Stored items
════════════════════

(* ===== verification/CollectorScan.v ===== *)
(** * What a scan of the processes yields

    On a machine whose process table does not change during the scan
    ([Steady]), [GetAllUserMetrics] reports exactly the monitored users that
    own a process, each with its number of processes and its totals of memory
    and I/O. *)

From S2P Require Import Prelude GoStrings GoFloat GoNumbers ProcFiles Config Blackout ConfigLoad OS UserFilter CgroupBase CgroupProcess StateBase CollectorBase Collector Bench CollectorSafe.

#[local] Open Scope Z_scope.

(** ** Specification *)

Definition monitored (cfg : Config) (uid : Z) : bool := (SystemUIDMin cfg <=? uid) && (uid <=? SystemUIDMax cfg).

(** What the machine answers during the scan: the user of a process, its
    resident memory and its I/O. *)
Record Table := mkTable {
  tb_procs : list Z;
  tb_uid : Z -> option Z;
  tb_rss : Z -> Z;
  tb_io : Z -> ProcessIO
}.

Definition first_uid (r : result (list Z)) : option Z := match r with Ok (uid :: _) => Some uid | _ => None end.

Definition or_zero (r : result Z) : Z := match r with Ok n => n | Err _ => 0 end.

Definition or_no_io (r : result string) : ProcessIO := match r with Ok data => parse_io data | Err _ => no_io end.

Record Steady {W} `{O : OS W} `{P : Processes W} `{N : Sensors W} (tb : Table) : Prop := {
  steady_procs : forall w, eval process_Processes w = Ok (tb_procs tb);
  steady_uid : forall pid w, first_uid (eval (process_Uids pid) w) = tb_uid tb pid;
  steady_rss : forall pid w, or_zero (eval (proc_RSS pid) w) = tb_rss tb pid;
  steady_io : forall pid w, or_no_io (eval (os_ReadFile (proc_file pid "io")) w) = tb_io tb pid
}.

(** The processes of a user, in the order of the table. *)
Definition owned (tb : Table) (uid : Z) : list Z := filter (fun pid => tb_uid tb pid = Some uid) (tb_procs tb).

Definition sum_of (f : Z -> Z) (pids : list Z) : Z := foldr (fun pid n => f pid + n) 0 pids.

(** The metrics of a user who owns [pids], when the moving average was [ema]. *)
Definition user_spec (cfg : Config) `{RE : Regexp} (tb : Table) (ema : option f64) (uid : Z) (pids : list Z) (m : UserMetrics) : Prop :=
  um_UID m = uid /\
  ProcessCount m = Z.of_nat (length pids) /\
  MemoryUsage m = wrap_u64 (sum_of (tb_rss tb) pids) /\
  IOReadBytes m = wrap_u64 (sum_of (fun pid => readBytes (tb_io tb pid)) pids) /\
  IOWriteBytes m = wrap_u64 (sum_of (fun pid => writeBytes (tb_io tb pid)) pids) /\
  IOReadOps m = wrap_u64 (sum_of (fun pid => readOps (tb_io tb pid)) pids) /\
  IOWriteOps m = wrap_u64 (sum_of (fun pid => writeOps (tb_io tb pid)) pids) /\
  IsLimited m = allowed (UserIncludeList cfg) (UserExcludeList cfg) (Username m) /\
  CPUUsageEMA m = next_ema ema (CPUUsage m).

Definition scan_spec `{RE : Regexp} (c : Collector) (tb : Table) (users : gmap Z UserMetrics) : Prop :=
  forall uid,
  match users !! uid with
  | Some m => monitored (c_cfg c) uid = true /\ owned tb uid <> [] /\
              user_spec (c_cfg c) tb (emaValues c !! uid) uid (owned tb uid) m
  | None => monitored (c_cfg c) uid = false \/ owned tb uid = []
  end.

(** ** Calls that leave the configuration and the averages alone *)

Section Still.
Context `{RE : Regexp} {W : Type} `{C : Clock W} `{V : MapVisit W} `{O : OS W} `{P : Processes W} `{N : Sensors W}.

Definition outline (c : Collector) : Config * gmap Z f64 := (c_cfg c, emaValues c).

Definition still {A} (m : CM W A) : Prop := forall s, wp m (fun _ s' => outline s'.1 = outline s.1) s.

Lemma still_ret {A} (a : A) : still (mret a).
Proof. done. Qed.

Lemma still_bind {A B} (m : CM W A) (f : A -> CM W B) : still m -> (forall a, still (f a)) -> still (m ≫= f).
Proof.
  intros Hm Hf s. apply wp_bind. eapply wp_mono; [|apply Hm]. intros a s' Hs'. cbn beta.
  eapply wp_mono; [|apply Hf]. intros b s'' Hs''. congruence.
Qed.

Lemma still_sense {A} (m : ST W A) : still (sense m).
Proof. intros s. by apply wp_sense. Qed.

Lemma still_field {A} (f : Collector -> A) : still (field f).
Proof. done. Qed.

Lemma still_put f : (forall c, outline (f c) = outline c) -> still (put f).
Proof. intros Hf s. apply wp_put, Hf. Qed.

Lemma still_when b (m : CM W unit) : still m -> still (when b m).
Proof. by destruct b. Qed.

Ltac still_steps :=
  repeat match goal with
  | |- forall _, _ => intros ?
  | |- still (match ?x with _ => _ end) => destruct x
  | |- still (_ ≫= _) => apply still_bind
  | |- still (when _ _) => apply still_when
  | |- still (put _) => apply still_put; done
  | |- still (sense _) => apply still_sense
  | |- still (field _) => apply still_field
  | |- still (mret _) => apply still_ret
  end.
(** ** Lemmas *)

Lemma add_entry_window entry es :
  add_entry entry (drop (length es - maxSize) es) = drop (length (es ++ [entry]) - maxSize) (es ++ [entry]).
Proof.
  unfold add_entry. rewrite !length_app, length_drop. cbn [length].
  destruct (Nat.ltb_spec maxSize (length es - (length es - maxSize) + 1)%nat) as [H|H].
  - assert (length es >= maxSize)%nat as Hge by lia.
    replace (length es - (length es - maxSize) + 1 - maxSize)%nat with 1%nat by lia.
    replace (length es + 1 - maxSize)%nat with (S (length es - maxSize))%nat by lia.
    rewrite (drop_app_le es) by (unfold maxSize in *; lia).
    rewrite (drop_app_le _ _ 1) by (rewrite length_drop; unfold maxSize in *; lia). rewrite drop_drop.
    f_equal. f_equal. lia.
  - replace (length es - maxSize)%nat with 0%nat by lia. rewrite !drop_0.
    replace (length es + 1 - maxSize)%nat with 0%nat by lia. done.
Qed.

(** The history after the entries [es], oldest first. *)
Definition history (es : list ControlCycleEntry) : list ControlCycleEntry := foldl (fun h e => add_entry e h) [] es.

Lemma history_window es : history es = drop (length es - maxSize) es.
Proof.
  unfold history. induction es as [|e es IH] using rev_ind; [done|].
  rewrite foldl_app. cbn [foldl]. by rewrite IH, add_entry_window.
Qed.

Lemma recent_drop limit l :
  recent limit l =
  drop (length l - (if (limit <=? 0)%Z then length l else Nat.min (Z.to_nat limit) (length l))) l.
Proof.
  unfold recent. destruct (Z.leb_spec limit 0) as [H|H]; cbn [orb].
  - rewrite Nat.sub_diag, Z.sub_diag, Nat2Z.id. cbn. by rewrite !drop_0, firstn_all.
  - destruct (limit >? Z.of_nat (length l)) eqn:E.
    + rewrite Nat.min_r by lia. rewrite Nat.sub_diag, Z.sub_diag, Nat2Z.id. cbn. by rewrite !drop_0, firstn_all.
    + rewrite Nat.min_l by lia. replace (Z.to_nat (Z.max 0 (Z.of_nat (length l) - limit))) with (length l - Z.to_nat limit)%nat by lia.
      apply take_ge. rewrite length_drop. lia.
Qed.

Section Collect_lemmas.
Context {W : Type} {E : Env W}.

(** Only the write counters may differ. *)
Definition same_but_io (m m' : StateManager) : Prop :=
  m' = set_prevIOBytes (prevIOBytes m') (set_prevIOTime (prevIOTime m') m).

(** What a pass over [l] adds to the totals, the write rate apart. *)
Definition pass_totals (active : gset Z) (l : list (Z * UserMetrics)) (t : Totals) : Totals :=
  foldl (fun t p =>
    let t1 := add_user t p.1 p.2 (bool_decide (p.1 ∈ active)) in
    if IsLimited p.2 then add_eligible t1 p.1 p.2 else t1) t l.

Definition without_io (t : Totals) : Totals :=
  mkTotals (t_cpu t) (t_memory t) (t_count t) (t_limitedCPU t) (t_limitedMemory t) 0
    (t_userCPU t) (t_userMetrics t) (t_eligible t).

Lemma wp_io_rate uid bytes t (s : StateManager * W) :
  wp (io_rate uid bytes t) (fun t' s' => without_io t' = without_io t /\
    s'.1 = set_prevIOBytes (<[uid := bytes]> (prevIOBytes s.1)) s.1) s.
Proof.
  unfold io_rate. apply wp_bind, wp_read, wp_bind, wp_read, wp_bind.
  assert (forall t' w, without_io t' = without_io t ->
    wp (update (fun m => set_prevIOBytes (<[uid := bytes]> (prevIOBytes m)) m) ≫= fun _ => mret t')
       (fun t' s' => without_io t' = without_io t /\
          (s' : StateManager * W).1 = set_prevIOBytes (<[uid := bytes]> (prevIOBytes s.1)) s.1) (s.1, w)) as K
    by (intros t' w Ht; by apply wp_bind, wp_update, wp_ret).
  destruct (prevIOBytes s.1 !! uid); [destruct (IsZero _)|].
  - apply wp_ret. destruct s. by apply K.
  - apply wp_bind, wp_env. intros now w. apply wp_ret. destruct (_ && _); by apply K.
  - apply wp_ret. destruct s. by apply K.
Qed.

Lemma without_io_add active t t' p :
  without_io t = without_io t' ->
  without_io (pass_totals active [p] t) = without_io (pass_totals active [p] t').
Proof. intros H. destruct t, t', p as [uid um]. cbn in *. injection H as -> -> -> -> -> -> -> ->. by destruct (IsLimited um). Qed.

Definition counted (l : list (Z * UserMetrics)) : list (Z * Z) :=
  map (fun p => (p.1, IOWriteBytes p.2)) (List.filter (fun p => IsLimited p.2) l).

Lemma wp_collect_users upd l t t0 s :
  without_io t = without_io t0 ->
  wp (fold_st (collect_user upd) t l) (fun t' s' =>
    without_io t' = without_io (pass_totals (activeUsers s.1) l t0) /\
    s'.1 = set_prevIOBytes (if upd then foldl (fun b p => <[p.1 := p.2]> b) (prevIOBytes s.1) (counted l) else prevIOBytes s.1) s.1) s.
Proof.
  revert t t0 s. induction l as [|[uid um] l IH]; intros t t0 s Ht; cbn [fold_st].
  - apply wp_ret. split; [done|]. destruct upd; by destruct s as [[] ?].
  - apply wp_bind. unfold collect_user at 1, isUserLimited. apply wp_bind, wp_read.
    change (pass_totals (activeUsers s.1) ((uid, um) :: l) t0) with
      (pass_totals (activeUsers s.1) l (pass_totals (activeUsers s.1) [(uid, um)] t0)).
    pose proof (without_io_add (activeUsers s.1) t t0 (uid, um) Ht) as Ht1. cbn [pass_totals foldl fst snd] in Ht1 |- *.
    unfold counted. cbn [List.filter]. destruct (IsLimited um) eqn:El; cbn [snd]; rewrite ?El; [|by apply wp_ret, IH].
    destruct upd; [|by apply wp_ret, IH].
    eapply wp_mono; [|apply wp_io_rate]. intros t1 s1 [Ht2 Hs1]. cbn beta.
    eapply wp_mono; [|apply (IH _ _ _ (eq_trans Ht2 Ht1))]. intros t' s' [H1 H2]. rewrite H2, Hs1. rewrite Hs1 in H1.
    split; [exact H1|]. cbn [map foldl fst snd]. by destruct s as [[] ?].
Qed.

End Collect_lemmas.

Definition eligible_of (l : list (Z * UserMetrics)) : list Z := map fst (List.filter (fun p => IsLimited p.2) l).

(** The metrics of the users, marked with who is limited right now. *)
Definition marked (active : gset Z) (l : list (Z * UserMetrics)) : list (Z * UserMetrics) :=
  map (fun p => (p.1, with_limited (bool_decide (p.1 ∈ active)) p.2)) l.

Definition usage_of (l : list (Z * UserMetrics)) (m : gmap Z f64) : gmap Z f64 :=
  foldl (fun m p => <[p.1 := CPUUsage p.2]> m) m l.

Lemma pass_totals_fields active l t :
  let t' := pass_totals active l t in
  t_eligible t' = t_eligible t ++ eligible_of l /\
  t_userMetrics t' = t_userMetrics t ++ marked active l /\
  t_userCPU t' = usage_of l (t_userCPU t) /\
  t_count t' = t_count t + Z.of_nat (length l).
Proof.
  revert t. induction l as [|[uid um] l IH]; intros t; cbn zeta.
  - unfold eligible_of, marked, usage_of. cbn. rewrite !app_nil_r, Z.add_0_r. done.
  - change (pass_totals active ((uid, um) :: l) t) with (pass_totals active l (pass_totals active [(uid, um)] t)).
    destruct (IH (pass_totals active [(uid, um)] t)) as (-> & -> & -> & ->).
    unfold pass_totals, eligible_of, marked, usage_of. cbn [foldl List.filter fst snd length map].
    destruct (IsLimited um); cbn; rewrite <- ?app_assoc; split_and!; try done; lia.
Qed.

Lemma lookup_usage uid l m :
  NoDup (map fst l) ->
  usage_of l m !! uid =
  match List.find (fun p => p.1 =? uid) l with Some p => Some (CPUUsage p.2) | None => m !! uid end.
Proof.
  unfold usage_of. revert m. induction l as [|[u um] l IH]; intros m Hnd; [done|]. cbn [map fst] in Hnd.
  apply NoDup_cons in Hnd as [Hu Hnd]. cbn [foldl find fst snd]. rewrite IH by done.
  destruct (Z.eqb_spec u uid) as [->|Hne].
  - destruct (List.find _ l) as [p|] eqn:Ef; [|by rewrite lookup_insert_eq]. exfalso.
    apply find_some in Ef as [Hp He%Z.eqb_eq]. apply Hu. rewrite <- He. by apply list_elem_of_In, in_map.
  - destruct (List.find _ l); [done|]. by rewrite lookup_insert_ne.
Qed.

(** The write counters after a cycle. *)
Definition next_counters (l : list (Z * UserMetrics)) (b : gmap Z Z) : gmap Z Z :=
  filter (fun p => p.1 ∈ map fst l) (foldl (fun b p => <[p.1 := p.2]> b) b (counted l)).

Section Spec.
Context {W : Type} {E : Env W}.

Definition collected (active : gset Z) (all : list (Z * UserMetrics)) (m : SystemMetrics) : Prop :=
  EligibleUsers m = eligible_of all /\ LimitedUsersCount m = Z.of_nat (length (eligible_of all)) /\
  UserCPUUsage m = usage_of all ∅ /\ sm_UserMetrics m = marked active all /\
  AllUsersCount m = Z.of_nat (length all).

Lemma wp_collect upd (s : StateManager * W) :
  wp (collectSystemMetricsWithIOState upd) (fun m s' => exists (w : W) all,
    eval mc_GetAllUserMetrics w = all /\ collected (activeUsers s.1) all m /\
    (upd = false -> s'.1 = s.1) /\
    (upd = true -> exists now, s'.1 =
       set_prevIOBytes (next_counters all (prevIOBytes s.1)) (set_prevIOTime now s.1))) s.
Proof.
  unfold collectSystemMetricsWithIOState. do 7 (apply wp_bind, wp_env; intros ? ?). apply wp_bind.
  match goal with |- wp _ _ ?st => set (s0 := st) end.
  apply (wp_mono _ (fun a s' => s'.1 = s.1 /\ exists w : W, eval mc_GetAllUserMetrics w = a)).
  2: { unfold wp, env. destruct s0 as [m wc] eqn:E0. destruct (mc_GetAllUserMetrics wc) eqn:Em.
       split; [by inversion E0|]. exists wc. unfold eval. by rewrite Em. }
  intros all s1 [Hs1 [wa Hall]]. apply wp_bind. eapply wp_mono; [|by apply (wp_collect_users upd all no_totals no_totals s1)].
  intros t s2 [Ht Hs2]. rewrite Hs1 in Ht, Hs2. apply wp_bind.
  pose proof (pass_totals_fields (activeUsers s.1) all no_totals) as (F1 & F2 & F3 & F4).
  assert (collected (activeUsers s.1) all (metrics_of a a0 a1 a2 a3 a4 a5 t)) as Hc.
  { destruct t, (pass_totals (activeUsers s.1) all no_totals). cbn in *. injection Ht as -> -> -> -> -> -> -> ->.
    unfold collected, metrics_of. cbn. by rewrite F1, F2, F3, F4. }
  destruct upd; cbn [when].
  - apply wp_bind, wp_env. intros now wn. apply wp_bind, wp_update, wp_update, wp_ret.
    exists wa, all. split_and!; try done. intros _. exists now. rewrite Hs2. cbn. by destruct s as [[] ?].
  - apply wp_ret, wp_ret. exists wa, all. split_and!; try done. intros _. rewrite Hs2. by destruct s as [[] ?].
Qed.

Lemma quiet_collect_refresh : quiet (W := W) collectSystemMetricsForRefresh.
Proof.
  intros s. destruct (wp_collect false s) as (w & all & _ & _ & H & _). by apply H.
Qed.

Lemma quiet_updatePrometheus metrics : quiet (W := W) (updatePrometheusMetrics metrics).
Proof. unfold updatePrometheusMetrics, export_user, getLoadAverage, getUsername, isUserLimited. quiet. Qed.

Lemma quiet_writeDatabase metrics : quiet (W := W) (writeDatabaseMetrics metrics).
Proof. unfold writeDatabaseMetrics. quiet. Qed.

End Spec.

(** ** Properties *)

(** The control history holds the last hundred entries in the order they
    were recorded, and [GetControlHistory] returns the most recent ones:
    [limit] of them, or all when [limit] is not positive or too large. *)
Theorem history_recent (es : list ControlCycleEntry) limit :
  let n := Nat.min maxSize (length es) in
  recent limit (history es) =
  drop (length es - (if (limit <=? 0)%Z then n else Nat.min (Z.to_nat limit) n)) es /\
  (length (history es) <= 100)%nat.
Proof.
  cbn zeta. rewrite recent_drop, history_window, length_drop. split; [|unfold maxSize; lia].
  rewrite drop_drop. f_equal. destruct (limit <=? 0); unfold maxSize; lia.
Qed.

(** What a cycle collects is what one call of the collector returned: the
    eligible users are the ones it marks, in its order, and every user is
    marked again with whether it is limited right now; a metrics refresh
    leaves the manager untouched, and a control cycle replaces only the write
    counters, keeping one for each present user that is or was eligible. *)
Theorem collect_spec {W} {E : Env W} upd (s : StateManager * W) :
  let m := eval (collectSystemMetricsWithIOState upd) s in
  let m' := (exec (collectSystemMetricsWithIOState upd) s).1 in
  exists (w : W) all, eval mc_GetAllUserMetrics w = all /\ collected (activeUsers s.1) all m /\
    (upd = false -> m' = s.1) /\
    (upd = true -> exists now,
       m' = set_prevIOBytes (next_counters all (prevIOBytes s.1)) (set_prevIOTime now s.1)).
Proof. exact (wp_collect upd s). Qed.

Lemma collect_spec_witness :
  let s := (limited_state, site (1000 * second) 8 [user_at 1000 50 true; user_at 1001 40 false]) in
  let m := eval (collectSystemMetricsWithIOState true) s in
  let m' := (exec (collectSystemMetricsWithIOState true) s).1 in
  exists (w : Recorder) all, eval mc_GetAllUserMetrics w = all /\ collected (activeUsers s.1) all m /\
    (true = false -> m' = s.1) /\
    (true = true -> exists now,
       m' = set_prevIOBytes (next_counters all (prevIOBytes s.1)) (set_prevIOTime now s.1)).
Proof.
  exact (collect_spec true (limited_state, site (1000 * second) 8 [user_at 1000 50 true; user_at 1001 40 false])).
Defined.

════════════════════

- _Task description_
What you return must be the lines above that run from the line with "pose proof (without_io_add" to the line with "destruct upd; [|by apply wp_ret, IH].", inclusive, each copied exactly.

- _Answer box_
    pose proof (without_io_add (activeUsers s.1) t t0 (uid, um) Ht) as Ht1. cbn [pass_totals foldl fst snd] in Ht1 |- *.
    unfold counted. cbn [List.filter]. destruct (IsLimited um) eqn:El; cbn [snd]; rewrite ?El; [|by apply wp_ret, IH].
    destruct upd; [|by apply wp_ret, IH].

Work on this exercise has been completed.